Top of GIVEN INFORMATION

(** * XMODEM sender and receiver of [src/xmodem.ts]

    A shallow embedding of the block encoder ([sendBlock]), the block
    decoder ([receiveBlock]) and the two inbound-data handlers
    ([sendData], [receiveData]) of the [Xmodem] class, with the theorems
    that settle the properties stated about them.

    Conventions.
    - A Node [Buffer] is a [list Z] whose elements are bytes ([bytes]).
    - A JavaScript number that the program only uses as an integer is a [Z];
      [%] is the truncating remainder [Z.rem], the coercion of
      [Buffer.from([x])] is [x mod 256].
    - A handler is a function from its closure variables (a record) and the
      inbound chunk to the trace of effects it performs, in order, and the
      new closure variables; an uncaught exception ends the trace. *)

From Stdlib Require Import ZArith Lia Ascii String HexString.
From stdpp Require Import base tactics option list.

Local Open Scope Z_scope.

(** ** JavaScript and Node primitives used by the program *)

Module Js.

(** A byte as a [Buffer] stores it. *)
Definition is_byte (b : Z) : Prop := 0 <= b < 256.

Definition bytes (buf : list Z) : Prop := Forall is_byte buf.

(** [Buffer.from([x])]: the element is coerced to an unsigned 8-bit
    integer. *)
Definition to_uint8 (x : Z) : Z := x mod 256.

(** [n.toString(16)] for an integer [n]. *)
Definition toString16 (n : Z) : string :=
  match n with
  | Z0 => "0"
  | Zpos p => HexString.Raw.of_pos p ""
  | Zneg p => String "-" (HexString.Raw.of_pos p "")
  end.

(** [Buffer.from(s, "hex")]: two digits a byte; decoding stops at the
    first pair that is not hexadecimal, and a last single character is
    dropped. *)
Fixpoint buffer_from_hex (s : string) : list Z :=
  match s with
  | String a (String b rest) =>
      match HexString.ascii_to_digit a, HexString.ascii_to_digit b with
      | Some x, Some y => Z.of_N (16 * x + y) :: buffer_from_hex rest
      | _, _ => []
      end
  | _ => []
  end.

(** An index argument of [slice]: negative counts from the end, and the
    result is clamped to the buffer. *)
Definition clamp_index (len i : Z) : Z :=
  if i <? 0 then Z.max (len + i) 0 else Z.min i len.

(** [buf.slice(start, end)]. *)
Definition buffer_slice {A} (buf : list A) (start end_ : Z) : list A :=
  let len := Z.of_nat (length buf) in
  let s := clamp_index len start in
  let e := clamp_index len end_ in
  take (Z.to_nat (e - s)) (drop (Z.to_nat s) buf).

(** [buf[i]]: [None] is [undefined]. *)
Definition at_index {A} (buf : list A) (i : Z) : option A :=
  if i <? 0 then None else buf !! Z.to_nat i.

(** [parseInt(buf[i])]: the integer itself; [None] is [NaN]. *)
Definition parseInt (x : option Z) : option Z := x.

(** [x === c] for a possibly undefined [x]. *)
Definition strict_eq (x : option Z) (c : Z) : bool :=
  match x with
  | Some v => v =? c
  | None => false
  end.

(** [a + b === c] on possibly-NaN operands. *)
Definition sum_eq (a b : option Z) (c : Z) : bool :=
  match a, b with
  | Some x, Some y => x + y =? c
  | _, _ => false
  end.

End Js.

Import Js.

(** ** Constants of the module *)

Definition SOH : Z := 0x01.
Definition EOT : Z := 0x04.
Definition ACK : Z := 0x06.
Definition NAK : Z := 0x15.
Definition CAN : Z := 0x18.
Definition FILLER : Z := 0x1a.
Definition CRC_MODE : Z := 0x43.

(** [Xmodem.XMODEM_OP_MODE]: the string ["crc"] or ["normal"]. *)
Inductive op_mode := Crc | Normal.

(** The static fields of the class that the handlers read and never
    assign. *)
Record config := Config {
  XMODEM_START_BLOCK : Z;
  XMODEM_MAX_TIMEOUTS : Z;
  XMODEM_MAX_ERRORS : Z;
  XMODEM_CRC_ATTEMPTS : Z;
  timeout_seconds : Z;
  block_size : Z
}.

Definition default_config : config :=
  {| XMODEM_START_BLOCK := 1;
     XMODEM_MAX_TIMEOUTS := 5;
     XMODEM_MAX_ERRORS := 10;
     XMODEM_CRC_ATTEMPTS := 3;
     timeout_seconds := 10;
     block_size := 128 |}.

(** ** CRC-16/XMODEM *)

(** One step of the bit-serial division by the polynomial 0x1021, most
    significant bit first. *)
Definition crc16_shift (c : Z) : Z :=
  if Z.testbit c 15
  then Z.land (Z.lxor (Z.shiftl c 1) 0x1021) 0xFFFF
  else Z.land (Z.shiftl c 1) 0xFFFF.

Definition crc16_update (c b : Z) : Z :=
  Nat.iter 8 crc16_shift (Z.lxor c (Z.shiftl b 8)).

(** Modelled from the spec: [crc.crc16xmodem] of the [crc] package, which the
    program imports and whose source is not part of the repository. It is
    CRC-16/XMODEM: polynomial 0x1021, initial value 0x0000, no reflection,
    no final xor, computed over the bytes in order. *)
Definition crc16xmodem (data : list Z) : Z :=
  fold_left crc16_update data 0.

(** ** Effects *)

Inductive action := ActSend | ActRecv.
Inductive signal := SigSOH | SigEOT | SigACK | SigNAK.

(** The events the class emits. *)
Inductive event :=
| Ready (blocks : Z)
| Start (m : op_mode)
| Status (a : action) (s : signal) (block : option Z)
| Stop (code : Z).

(** An entry of [packagedBuffer]: the empty string pushed as filler before
    the start block, or a buffer. *)
Inductive chunk :=
| Placeholder
| Block (data : list Z).

Inductive effect :=
| SocketWrite (data : list Z)
| Emit (e : event)
| ClearInterval
| WriteFile (buffer : list chunk)
| SocketDestroy
| SocketClose
| RemoveListener.

(** A computation: the effects performed, then the value returned, or
    [None] when an exception was thrown. *)
Definition Eff (A : Type) : Type := (list effect * option A)%type.

Definition ret {A} (a : A) : Eff A := ([], Some a).

Definition throw {A} : Eff A := ([], None).

Definition tell (e : effect) : Eff unit := ([e], Some tt).

Definition bind {A B} (m : Eff A) (f : A -> Eff B) : Eff B :=
  match m with
  | (t, None) => (t, None)
  | (t, Some a) => let '(t', r) := f a in (t ++ t', r)
  end.

Notation "m ;;; k" := (bind m (fun _ => k))
  (at level 20, k at level 200, only parsing).

(** ** The block encoder *)

(** The two bytes appended in ["crc"] mode: the hexadecimal text of the
    CRC, padded to an even length, and to four digits when it has two. *)
Definition crc_bytes (crcValue : Z) : list Z :=
  let crcString := toString16 crcValue in
  let crcString :=
    if (String.length crcString mod 2 =? 1)%nat
    then ("0" ++ crcString)%string else crcString in
  let crcString :=
    if (String.length crcString =? 2)%nat
    then ("00" ++ crcString)%string else crcString in
  buffer_from_hex crcString.

(** The byte appended in the other mode: the sum reduced with [% 256] and
    written as hexadecimal text of even length. *)
Definition checksum_bytes (crcCalc : Z) : list Z :=
  let crcCalc := Z.rem crcCalc 256 in
  let crcCalcStr := toString16 crcCalc in
  let crcCalcStr :=
    if negb (String.length crcCalcStr mod 2 =? 0)%nat
    then ("0" ++ crcCalcStr)%string else crcCalcStr in
  buffer_from_hex crcCalcStr.

(** The loop [for (i = 3; i < sendBuffer.length; i++)] adding the bytes. *)
Definition sum_from_3 (sendBuffer : list Z) : Z :=
  fold_left Z.add (drop 3 sendBuffer) 0.

(** The buffer [sendBlock] writes for a block that is a buffer. *)
Definition sendBlock_frame (blockNr : Z) (blockData : list Z) (mode : op_mode)
  : list Z :=
  let sendBuffer :=
    [SOH] ++ [to_uint8 blockNr] ++ [to_uint8 (0xff - blockNr)] ++ blockData in
  match mode with
  | Crc => sendBuffer ++ crc_bytes (crc16xmodem blockData)
  | Normal => sendBuffer ++ checksum_bytes (sum_from_3 sendBuffer)
  end.

(** [sendBlock(socket, blockNr, blockData, mode)]. [Buffer.concat] throws on
    an entry that is not a buffer. *)
Definition sendBlock (blockNr : Z) (blockData : option chunk) (mode : op_mode)
  : Eff unit :=
  match blockData with
  | Some (Block data) => tell (SocketWrite (sendBlock_frame blockNr data mode))
  | _ => throw
  end.

(** ** The block decoder *)

(** Which branch of [receiveBlock] a frame takes. *)
Inductive block_result :=
| Accepted (current_block : list Z)
| NotData
| Corrupt
| OutOfSync
| SizeMismatch.

Definition checksum_length (mode : op_mode) : Z :=
  match mode with Crc => 2 | Normal => 1 end.

(** [receiveBlock(socket, blockNr, blockData, block_size, mode, callback)]:
    the effects on the socket and the branch taken; [callback] is called
    with the payload exactly in the [Accepted] case, after the ACK. *)
Definition receiveBlock (blockNr : Z) (blockData : list Z) (block_size : Z)
    (mode : op_mode) : list effect * block_result :=
  let cmd := at_index blockData 0 in
  let block := parseInt (at_index blockData 1) in
  let block_check := parseInt (at_index blockData 2) in
  if strict_eq cmd SOH then
    if sum_eq block block_check 0xff then
      if strict_eq block (Z.rem blockNr 0x100) then
        let current_block :=
          buffer_slice blockData 3
            (Z.of_nat (length blockData) - checksum_length mode) in
        if Z.of_nat (length current_block) =? block_size
        then ([SocketWrite [ACK]], Accepted current_block)
        else ([SocketWrite [NAK]], SizeMismatch)
      else ([], OutOfSync)
    else ([SocketWrite [NAK]], Corrupt)
  else ([], NotData).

Bottom of GIVEN INFORMATION

EXERCISE DESCRIPTION:
Please give an exact copy of the entries above, from the line with "(** [buf[i]]: [None] is [undefined]. *)" down to the line with "(** [x === c] for", inclusive, and nothing else.

RESPONSE FOR THIS EXERCISE:
(** [buf[i]]: [None] is [undefined]. *)
Definition at_index {A} (buf : list A) (i : Z) : option A :=
  if i <? 0 then None else buf !! Z.to_nat i.

(** [parseInt(buf[i])]: the integer itself; [None] is [NaN]. *)
Definition parseInt (x : option Z) : option Z := x.

(** [x === c] for a possibly undefined [x]. *)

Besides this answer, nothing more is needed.